Is there also mention of TPS reports?
by Number 6 on Tue Sep 4th, 2007 at 08:57:48 AM EST
[ Parent ]
The problem is that Barbara insists on using Microchof Word to do typesetting.

Can the last politician to go out the revolving door please turn the lights off?
by Migeru (migeru at eurotrib dot com) on Wed Aug 29th, 2007 at 09:24:24 AM EST
[ Parent ]
Yes, I confess, guilty as charged. I use Windows and all the flawed applications that come with it. Will I be excommunicated?


"If you cannot say what you have to say in twenty minutes, you should go away and write a book about it." Lord Brabazon
by Barbara on Wed Aug 29th, 2007 at 09:55:49 AM EST
[ Parent ]
What you mean someone else here has yet to join the dark side? ;-)

Any idiot can face a crisis - it's day to day living that wears you out.
by ceebs (ceebs (at) eurotrib (dot) com) on Wed Aug 29th, 2007 at 10:09:34 AM EST
[ Parent ]
Coming in late... The card will probably be later.

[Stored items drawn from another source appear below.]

(* ===== verification/AvlIter.v ===== *)
(** * Iterators of balanced trees

    Theorems on the iterators of [Avl]: where [avl_start_iter] starts, and that
    [avl_inc_iter] and [avl_dec_iter] go to the next and the previous node in
    order. *)

From stdpp Require Import sorting.
From S2P Require Import Prelude Bitmap Avl AvlTree AvlProps.

(** ** Paths *)

Definition label (t : tree) : Z := match t with Leaf => 0 | Node _ n _ => n end.
Definition child (d : bool) (t : tree) : tree :=
  match t with Leaf => Leaf | Node l _ r => if d then r else l end.

(** The subtree that the branches [ds] lead to; [true] is a branch to the right. *)
Fixpoint subtree (ds : list bool) (t : tree) : tree :=
  match ds with
  | [] => t
  | d :: ds => subtree ds (child d t)
  end.

(** The elements of a tree from one side to the other, towards the side [dir] *)
Definition towards (dir : bool) (t : tree) : list Z := if dir then elements t else rev (elements t).

(** The elements beyond a subtree on the side [dir], the nearest first *)
Fixpoint beyond (dir : bool) (ds : list bool) (t : tree) : list Z :=
  match ds with
  | [] => []
  | d :: ds => beyond dir ds (child d t) ++ (if Bool.eqb d dir then [] else label t :: towards dir (child dir t))
  end.

(** What comes after the node at [ds] *)
Definition rest (dir : bool) (ds : list bool) (t : tree) : list Z :=
  towards dir (child dir (subtree ds t)) ++ beyond dir ds t.

Definition is_node (t : tree) : bool := match t with Leaf => false | Node _ _ _ => true end.

Lemma elem_of_towards dir m t : m ∈ towards dir t -> m ∈ elements t.
Proof. destruct dir; [done|]. unfold towards. by rewrite <- Permutation_rev. Qed.

Lemma towards_node dir l n r :
  towards dir (Node l n r) = towards dir (child (negb dir) (Node l n r)) ++ n :: towards dir (child dir (Node l n r)).
Proof.
  destruct dir; unfold towards; cbn [elements child negb]; [done|]. rewrite rev_app_distr. cbn [rev]. by rewrite <- app_assoc.
Qed.

Lemma subtree_snoc ds d t : subtree (ds ++ [d]) t = child d (subtree ds t).
Proof. revert t. induction ds as [|d' ds IH]; intros t; [done|]. apply IH. Qed.

Lemma beyond_snoc dir ds d t :
  beyond dir (ds ++ [d]) t =
  (if Bool.eqb d dir then [] else label (subtree ds t) :: towards dir (child dir (subtree ds t))) ++ beyond dir ds t.
Proof.
  revert t. induction ds as [|d' ds IH]; intros t; cbn [app beyond subtree]; [by rewrite app_nil_r|].
  by rewrite IH, app_assoc.
Qed.

Lemma subtree_child_leaf ds : subtree ds Leaf = Leaf.
Proof. induction ds as [|d ds IH]; [done|]. apply IH. Qed.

I actually re-read your previous installment before I moved on to this one. And whereas I commented the last time that in the US of A The Wedding is the most revered object to achieve, I perhaps should've wisely added that it is also the No. 1 cause of stress (after moving houses and job loss). As suddenly two of my closest friends in the Netherlands and two of my cousins all decided to marry next year in 2008 (oh no! Have I entered this phase of my life!) I've been patiently parceling this type of unwelcome advice to everyone...

At least we know there will be a happy end.

Thoroughly enjoyable read. Can't wait for more.